Requirement:
The required output is a copy of each line in the material below that includes "intros".

######

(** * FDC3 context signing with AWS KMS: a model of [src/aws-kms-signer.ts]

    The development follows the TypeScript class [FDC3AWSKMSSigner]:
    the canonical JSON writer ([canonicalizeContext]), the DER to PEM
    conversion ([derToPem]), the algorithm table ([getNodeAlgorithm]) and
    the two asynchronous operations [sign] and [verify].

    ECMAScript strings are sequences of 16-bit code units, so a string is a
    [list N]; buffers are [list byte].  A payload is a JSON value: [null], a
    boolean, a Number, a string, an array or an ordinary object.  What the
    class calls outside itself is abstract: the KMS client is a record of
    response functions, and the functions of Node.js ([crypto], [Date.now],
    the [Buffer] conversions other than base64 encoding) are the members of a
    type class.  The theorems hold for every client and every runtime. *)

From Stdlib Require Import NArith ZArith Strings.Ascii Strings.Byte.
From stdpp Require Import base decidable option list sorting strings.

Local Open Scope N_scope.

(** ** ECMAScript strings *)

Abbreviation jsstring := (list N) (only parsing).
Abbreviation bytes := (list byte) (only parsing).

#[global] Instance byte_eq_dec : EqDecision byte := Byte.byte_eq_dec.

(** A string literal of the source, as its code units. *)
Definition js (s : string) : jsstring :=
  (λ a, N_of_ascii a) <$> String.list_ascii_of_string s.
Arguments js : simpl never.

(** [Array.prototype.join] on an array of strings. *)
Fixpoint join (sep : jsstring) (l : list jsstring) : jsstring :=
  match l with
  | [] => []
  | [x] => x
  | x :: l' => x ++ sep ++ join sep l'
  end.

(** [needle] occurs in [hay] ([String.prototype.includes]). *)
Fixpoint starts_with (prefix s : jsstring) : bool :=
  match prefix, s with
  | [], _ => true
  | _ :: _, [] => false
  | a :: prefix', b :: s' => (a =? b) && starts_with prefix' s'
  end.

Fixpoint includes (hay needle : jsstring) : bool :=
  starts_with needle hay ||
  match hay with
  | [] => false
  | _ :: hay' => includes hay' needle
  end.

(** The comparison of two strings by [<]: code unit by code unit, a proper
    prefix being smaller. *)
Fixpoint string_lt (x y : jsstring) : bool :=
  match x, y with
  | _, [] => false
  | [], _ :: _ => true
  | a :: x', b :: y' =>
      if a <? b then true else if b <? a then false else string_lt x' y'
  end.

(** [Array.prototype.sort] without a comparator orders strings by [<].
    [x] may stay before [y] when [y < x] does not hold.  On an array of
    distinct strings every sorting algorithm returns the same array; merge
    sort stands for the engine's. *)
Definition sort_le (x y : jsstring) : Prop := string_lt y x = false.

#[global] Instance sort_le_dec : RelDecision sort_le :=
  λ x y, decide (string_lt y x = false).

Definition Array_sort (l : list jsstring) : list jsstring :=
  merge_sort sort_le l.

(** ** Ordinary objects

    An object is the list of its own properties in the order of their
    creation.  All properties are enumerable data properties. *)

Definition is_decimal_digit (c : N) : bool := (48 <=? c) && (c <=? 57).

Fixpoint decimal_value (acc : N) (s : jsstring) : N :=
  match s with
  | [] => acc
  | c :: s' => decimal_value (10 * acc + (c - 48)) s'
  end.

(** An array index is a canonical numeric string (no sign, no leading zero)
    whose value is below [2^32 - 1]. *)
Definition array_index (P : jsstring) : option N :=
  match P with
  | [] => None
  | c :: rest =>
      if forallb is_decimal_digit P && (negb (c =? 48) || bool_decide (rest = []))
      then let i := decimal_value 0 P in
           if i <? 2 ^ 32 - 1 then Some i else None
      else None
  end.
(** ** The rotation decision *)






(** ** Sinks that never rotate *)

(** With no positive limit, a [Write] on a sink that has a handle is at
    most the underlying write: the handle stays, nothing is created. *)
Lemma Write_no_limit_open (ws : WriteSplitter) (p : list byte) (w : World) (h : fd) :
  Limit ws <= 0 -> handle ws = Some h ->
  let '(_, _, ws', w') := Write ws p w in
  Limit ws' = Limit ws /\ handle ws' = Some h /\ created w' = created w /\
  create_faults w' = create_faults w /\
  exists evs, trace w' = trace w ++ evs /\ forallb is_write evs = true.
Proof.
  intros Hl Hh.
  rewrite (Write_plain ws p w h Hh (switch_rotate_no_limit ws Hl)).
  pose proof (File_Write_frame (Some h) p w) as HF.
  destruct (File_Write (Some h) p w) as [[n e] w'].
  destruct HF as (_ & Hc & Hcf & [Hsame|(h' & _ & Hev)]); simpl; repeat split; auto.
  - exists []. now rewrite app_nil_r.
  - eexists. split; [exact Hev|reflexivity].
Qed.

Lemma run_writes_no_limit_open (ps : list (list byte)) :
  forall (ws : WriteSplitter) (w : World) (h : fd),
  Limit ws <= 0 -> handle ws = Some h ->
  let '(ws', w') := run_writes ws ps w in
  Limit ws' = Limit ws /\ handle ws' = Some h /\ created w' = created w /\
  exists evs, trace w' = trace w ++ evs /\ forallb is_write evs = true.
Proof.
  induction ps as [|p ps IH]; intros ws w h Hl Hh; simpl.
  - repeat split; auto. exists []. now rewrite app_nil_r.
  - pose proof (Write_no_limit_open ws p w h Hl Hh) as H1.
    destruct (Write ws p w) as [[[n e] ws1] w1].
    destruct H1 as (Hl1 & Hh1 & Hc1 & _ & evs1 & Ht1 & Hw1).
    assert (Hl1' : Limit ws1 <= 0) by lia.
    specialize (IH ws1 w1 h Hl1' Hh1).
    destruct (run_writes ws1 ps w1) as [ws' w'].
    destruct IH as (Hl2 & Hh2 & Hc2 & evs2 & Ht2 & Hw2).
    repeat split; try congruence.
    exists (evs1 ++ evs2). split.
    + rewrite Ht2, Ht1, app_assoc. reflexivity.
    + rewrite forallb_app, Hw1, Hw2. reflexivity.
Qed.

######

Task result:
  intros Hl Hh.
  induction ps as [|p ps IH]; intros ws w h Hl Hh; simpl.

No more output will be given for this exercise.